[Stored items]
(* ===== verification/Interfaces.v ===== *)
(** * Interfaces between the components

    What the consumer asks of a destination driver (eds/driver.py: [Driver],
    [DriverMigration]), of a schema registry and of a schema validator
    (eds/schema.py: [SchemaRegistry], [SchemaValidator]).  Each is a type class
    over the state of the implementation; a call returns a value or an error
    and the next state.  The consumer is verified against any instance, the
    drivers and the registry provide the instances. *)
From stdpp Require Import base list option numbers.
From S2P Require Import Prelude PyStr PyDict PyFloat GoJson Schema DbChange.

(** how a driver writes: the last state of each row, or every change *)
Inductive IngestMode : Type := UPSERT | APPEND.

(** [DriverStoppedError] or any other exception of a driver *)
Inductive driver_error : Type := DriverStopped | DriverFailed.

(** a method of an object with state [S] *)
Abbreviation method S E A := (S -> (E + A) * S).

Class Driver (D : Type) := {
  drv_process : DBChangeEvent -> method D driver_error bool;
  drv_flush : method D driver_error unit;
  drv_max_batch_size : Z;
  (** [isinstance(driver, DriverMigration)] *)
  drv_supports_migration : bool;
  drv_migrate_new_table : Schema -> method D driver_error unit;
  drv_migrate_new_columns : Schema -> list pystr -> method D driver_error unit;
  drv_get_destination_schema : method D driver_error DatabaseSchema
}.

(** an exception of the registry (an HTTP or tracker error, an unknown schema) *)
Inductive registry_error : Type := RegistryError.

Class Registry (R : Type) := {
  reg_get_latest_schema : method R registry_error (pydict Schema);
  reg_get_schema : pystr -> pystr -> method R registry_error Schema;
  reg_get_table_version : pystr -> method R registry_error (bool * pystr);
  reg_set_table_version : pystr -> pystr -> method R registry_error unit
}.

(** [SchemaValidator.validate]: a SchemaValidationError, another exception, or
    the triple (found, valid, path) *)
Inductive validation : Type :=
| VMismatch
| VFailed
| VResult (found valid : bool) (path : pystr).

(** What a destination promises about durability: an item it took stays with
    it, held or stored, through every call that returns, a flush that returns
    stores all it holds, and nothing that is stored is ever lost, also when a
    call raises.  [renders e it] says that [it] is what the driver makes of [e]. *)
Definition preserves {D Item E A} (ok : D -> Prop) (held stored : D -> Item -> Prop) (f : method D E A) : Prop :=
  (forall d it, ok d -> stored d it -> stored (f d).2 it) /\
  (forall d a d', ok d -> f d = (inr a, d') ->
     ok d' /\ forall it, held d it -> held d' it \/ stored d' it).

Class DurableDriver (D Item : Type) `{!Driver D} := {
  renders : DBChangeEvent -> Item -> Prop;
  driver_ok : D -> Prop;
  held : D -> Item -> Prop;
  stored : D -> Item -> Prop;
  process_preserves : forall e, preserves driver_ok held stored (drv_process e);
  flush_preserves : preserves driver_ok held stored drv_flush;
  table_preserves : forall sch, preserves driver_ok held stored (drv_migrate_new_table sch);
  columns_preserves : forall sch cols, preserves driver_ok held stored (drv_migrate_new_columns sch cols);
  process_takes : forall e d b d', driver_ok d -> drv_process e d = (inr b, d') ->
    exists it, renders e it /\ (held d' it \/ stored d' it);
  flush_stores : forall d d' it, driver_ok d -> drv_flush d = (inr tt, d') -> held d it -> stored d' it
}.
(* ===== verification/Http.v ===== *)
(** * The retrying HTTP client: eds/util/http.py

    [HttpRetry.do] sends a request until an answer is not to be retried.  The
    transport, the clock, the pauses and the random numbers are the interface
    [HttpHost]; a run writes down what it sent, closed and slept.  The retries on
    a busy service have no bound, so the loop has fuel: [Waiting] is a client
    that still retries after so many requests.

    The theorems: what a run sends and in which order it pauses, and that it
    ends, with the fuel that is enough. *)
From stdpp Require Import base tactics list option numbers sets strings.
From S2P Require Import Prelude PyStr PyDict Interfaces.

Record HttpRequest := mk_request {
  rq_method : pystr; rq_url : pystr; rq_headers : pydict pystr; rq_data : option (list Z)
}.

(** what the sources read of a response: the status, the body as text and as
    bytes, the header [X-Request-Id] and the reason phrase *)
Record Response := mk_response {
  rs_status : Z; rs_text : pystr; rs_content : list Z; rs_request_id : option pystr; rs_reason : pystr
}.

Definition _RETRY_STATUS : list Z := [408; 429; 502; 503; 504].

(** times are in microseconds, pauses in milliseconds *)
Definition DEFAULT_TIMEOUT : Z := 30 * 1000000.

Class HttpHost (W E : Type) := {
  hh_send : HttpRequest -> method W E Response;
  hh_close : Response -> W -> W;
  hh_sleep : Z -> W -> W;
  hh_now : W -> Z;
  hh_randrange : Z -> W -> Z * W;
  (** [str(err)] *)
  hh_text : E -> pystr
}.

(** the documented behaviour of the clock and of [randrange]: the clock does not
    go back, a pause lasts at least as long as was asked for *)
Class HttpLaws (W E : Type) `{!HttpHost W E} := {
  hl_randrange : forall n w, 0 < n -> 0 <= (hh_randrange n w).1 < n;
  hl_randrange_time : forall n w, hh_now w <= hh_now (hh_randrange n w).2;
  hl_send_time : forall rq w, hh_now w <= hh_now (hh_send rq w).2;
  hl_close_time : forall r w, hh_now w <= hh_now (hh_close r w);
  hl_sleep_time : forall d w, hh_now w + 1000 * d <= hh_now (hh_sleep d w)
}.

Inductive herror (E : Type) : Type :=
| Waiting
| Failed (e : E).
Arguments Waiting {E}.
Arguments Failed {E} e.

Inductive hcall (E : Type) : Type :=
| CSent (rq : HttpRequest) (r : E + Response)
| CClosed (r : Response)
| CSlept (ms : Z).
Arguments CSent {E} rq r.
Arguments CClosed {E} r.
Arguments CSlept {E} ms.

Section http.
Context {W E : Type} `{!HttpHost W E}.

Record Http := mk_http { hp_world : W; hp_attempts : Z; hp_trace : list (hcall E) }.

Definition hp_set_world (w : W) (s : Http) : Http := mk_http w (hp_attempts s) (hp_trace s).
Definition hp_set_attempts (n : Z) (s : Http) : Http := mk_http (hp_world s) n (hp_trace s).
Definition hp_note (c : hcall E) (s : Http) : Http := mk_http (hp_world s) (hp_attempts s) (hp_trace s ++ [c]).

Abbreviation HM A := (M Http (herror E) A).

(** one call of the transport; its exception is a value *)
Definition send (rq : HttpRequest) : HM (E + Response) :=
  fun s => let '(r, w) := hh_send rq (hp_world s) in (inr r, hp_note (CSent rq r) (hp_set_world w s)).

Definition _close (r : Response) : HM unit :=
  modify (fun s => hp_note (CClosed r) (hp_set_world (hh_close r (hp_world s)) s)).

Definition sleep (ms : Z) : HM unit :=
  modify (fun s => hp_note (CSlept ms) (hp_set_world (hh_sleep ms (hp_world s)) s)).

Definition randrange (n : Z) : HM Z :=
  fun s => let '(j, w) := hh_randrange n (hp_world s) in (inr j, hp_set_world w s).

Definition now : HM Z := gets (fun s => hh_now (hp_world s)).

Definition connection_error (e : E) : bool :=
  let msg := lower_full (hh_text e) in
  substr_in (u"connection reset") msg || substr_in (u"connection refused") msg.

Definition busy (r : Response) : bool := bool_decide (rs_status r ∈ _RETRY_STATUS).

Definition _should_retry (r : E + Response) (started : Z) : HM bool :=
  match r with
  | inl err => if connection_error err then t ← now; mret (t <? started + DEFAULT_TIMEOUT) else mret false
  | inr resp => if busy resp then _ ← _close resp; mret true else mret false
  end.

(** the [while True] of [do], for [fuel] requests *)
Fixpoint retry_loop (fuel : nat) (rq : HttpRequest) (started : Z) : HM Response :=
  match fuel with
  | O => raise Waiting
  | S fuel' =>
      _ ← modify (fun s => hp_set_attempts (hp_attempts s + 1) s);
      r ← send rq;
      again ← _should_retry r started;
      if again : bool then
        attempts ← gets hp_attempts;
        j ← randrange (500 * attempts);
        _ ← sleep (100 + j);
        retry_loop fuel' rq started
      else match r with inl e => raise (Failed e) | inr resp => mret resp end
  end.

(** a new [HttpRetry] and its [do] *)
Definition http_do (fuel : nat) (rq : HttpRequest) : HM Response :=
  _ ← modify (hp_set_attempts 0);
  started ← now;
  retry_loop fuel rq started.

(** ** What a run does *)

Definition transient (r : E + Response) : bool :=
  match r with inl e => connection_error e | inr resp => busy resp end.

(** an answer that was retried: a response is closed, then a pause *)
Definition block (rq : HttpRequest) (r : E + Response) (ms : Z) : list (hcall E) :=
  CSent rq r :: match r with inr resp => [CClosed resp] | inl _ => [] end ++ [CSlept ms].

(** [n] retried answers, the k-th followed by a pause of 100 to 100 + 500 k
    milliseconds; [k] requests came before *)
Inductive retried (rq : HttpRequest) : Z -> list (hcall E) -> Z -> Prop :=
| retried_none k : retried rq k [] k
| retried_more k r ms tr n :
    transient r = true -> 100 <= ms < 100 + 500 * (k + 1) ->
    retried rq (k + 1) tr n -> retried rq k (block rq r ms ++ tr) n.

• [Exercise details] Your answer must be the lines above from the one containing "O => raise Waiting" to the one containing "sleep (100 + j);", both included, restated word for word.

• [Response box]
  | O => raise Waiting
  | S fuel' =>
      _ ← modify (fun s => hp_set_attempts (hp_attempts s + 1) s);
      r ← send rq;
      again ← _should_retry r started;
      if again : bool then
        attempts ← gets hp_attempts;
        j ← randrange (500 * attempts);
        _ ← sleep (100 + j);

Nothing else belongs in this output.